The limits of taste

By Xu Ming Source:Global Times Published: 2014-5-12 19:53:01


Following in the footsteps of the recent controversy caused by actor Jia Nailiang bathing together with his 2-year-old daughter on reality show Dad Came Back, yet another reality program is causing ripples throughout China's TV industry.

During Friday night's Laiba Haizi (Come on, Baby), a reality show on Shenzhen TV, the audience was given front row seats to the birth of new lives, from the beginning kicks of labor pain to the delivery of little bloody newborns.

Following the experiences of three expectant mothers from different backgrounds, the program used remote controlled cameras installed throughout the maternity ward, including the delivery and operation rooms, of a hospital in Shanghai to record every gory detail of the delivery process. 

In an attempt to show the realities of life, the hour-long program showed the anxious waiting of the three mothers, followed by the pain of birth and the final joy of seeing their newborns. Interspersed throughout, audiences got to witness the smallest details of the women's lives in the hospital and the intercommunication between husband and wife, patients and hospital staff.

The first show of its kind in China, this first episode of the series was bombarded with both praise and criticism after airing right before Mother's Day. Some stated that they found the program touching as it allowed people to see the greatness of motherhood, while others said the show had touched upon the limits of good taste on TV by "showing bloody scenes and selling private moments" just to attract attention.

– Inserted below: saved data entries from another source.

(** * Marking a record *)

Lemma on_record_spec f t p r :
  tracker_inv t -> p <> 0 -> (forall x, mr_ptr (f x) = mr_ptr x) -> tracked t !! p = Some r ->
  exists t', on_record f t p = Some (ENPU_SUCCESS, t') ∧ tracker_inv t' ∧ tracked t' = <[p := f r]> (tracked t).
Proof.
  intros H Hp Hf Hr. pose proof (find_spec t p H Hp) as Hfind. rewrite Hr in Hfind. destruct Hfind as (i & Hi & Hpr & Ef & Ei).
  pose proof (proj1 (live_lookup _ _ _) Hi) as [Hic Hrec]. unfold on_record. rewrite (proj2 (Z.eqb_neq p 0)), Ef by done. cbn [mbind option_bind].
  unfold record_at, put_record. rewrite Ei. cbn [mbind option_bind]. rewrite Hrec. cbn [mbind option_bind].
  set (t' := set_t_records _ t). assert (Hlive : live t' = <[i := f r]> (live t)) by (unfold live, t'; cbn; by rewrite take_insert_lt).
  assert (Hptrs : mr_ptr <$> live t' = mr_ptr <$> live t).
  { rewrite Hlive, list_fmap_insert, Hf. apply list_insert_id. by rewrite list_lookup_fmap, Hi. }
  assert (Hd : distinct (live t')).
  { destruct (ti_live _ H) as [H1 H2]. split; [|by rewrite Hptrs]. rewrite Hlive. apply Forall_insert; [done|]. rewrite Hf. by rewrite Hpr. }
  exists t'. split; [done|]. destruct H as [C L N B D (M & HM & Hix)]. split.
  - constructor; try done; [unfold t'; cbn; by rewrite length_insert|]. exists M. split; [done|]. by eapply indexes_same.
  - apply tracked_ext; [done|]. intros q x. rewrite lookup_insert_Some, tracked_Some by done. rewrite Hlive. split.
    + intros (j & [(<- & <- & _)|(Hne & Hj)]%list_lookup_insert_Some & <-); [left; by rewrite Hf|]. right.
      split; [|by exists j]. intros E. apply Hne. eapply distinct_inj; [exact D|done|done|congruence].
    + intros [(<- & <-)|(Hne & j & Hj & <-)]; [exists i; rewrite list_lookup_insert_eq, Hf by (by eapply lookup_lt_Some); done|].
      exists j. split; [|done]. rewrite list_lookup_insert_ne; [done|]. intros ->. rewrite Hi in Hj. injection Hj as <-. done.
Qed.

Explaining medical terms such as amniotic fluid, contractions and oxytocin, as well as covering tips for staying healthy during pregnancy, the show was seen as a success when it came to educating audiences, especially expecting couples, when it comes to what they should expect from that final trip to the hospital.

Although we can't deny this positive aspect of the program, it is also undeniable that the episode was a blatant attempt to grab audiences by capitalizing on their curiosity about what would normally be a private intimate moment between family members.

I know that these three mothers signed contracts authorizing this sneak peak into their lives (at what price who knows), but as a mother myself, I can't help but feel that the episode shows a lack of respect toward the privacy of ordinary people.

Giving birth to a new life is one of the most intimate moments there can be. A great and sacred act that everyone knows about without being demonstrated in front of millions of onlookers. Stretch marks, faces twisted in pain and anguished cries are things that almost no pregnant woman wants to show to the public. Considering this, it's no wonder that the production team had to put in a mountain of effort to persuade the mothers to join the program.

Additionally, although the program's director has stated that at no time did the production interfere with the birth process, I find this hard to believe. As the mother of a five-month-old, I remember how important was to give birth in peace and quiet without any outside worries. Knowing that there was a camera following me everywhere I went would be rather upsetting, contract or no contract.

Although I'm sure that shooting a birth was a sure fire way to bring in eyeballs for the TV station, considering the subject and its sensitive nature, it might not be a wise or proper idea to put it on TV screens where everyone, from adults to little children, can see it.

When it comes to choosing what to show on TV, production companies need to keep audience tastes and limits in mind.

Unlike other shows where birth scenes are acted, when reality shows feature screaming women, painful situations, caesarean sections and newborns covered in blood, these can have a greater impact on the audience due to their realistic nature. Some pregnant women that watched Friday's episode complained on social media that they were scared by the scenes depicted on the program.

As more people in China born in the 1980s and 1990s are becoming parents themselves, a variety of shows have begun focusing on programming showing children in order to attract audiences, from last year's Dad, Where Are We Going? to this year's Dad Came Back; now it seems they've turned to showing newborn babies?

In their pursuit of higher ratings reality show producers need to keep respect for privacy and audiences in mind when it comes to their shows. Although they may not be breaking any laws, they still need to understand what the limits of taste are on TV!
Newspaper headline: Has reality TV become too real for China?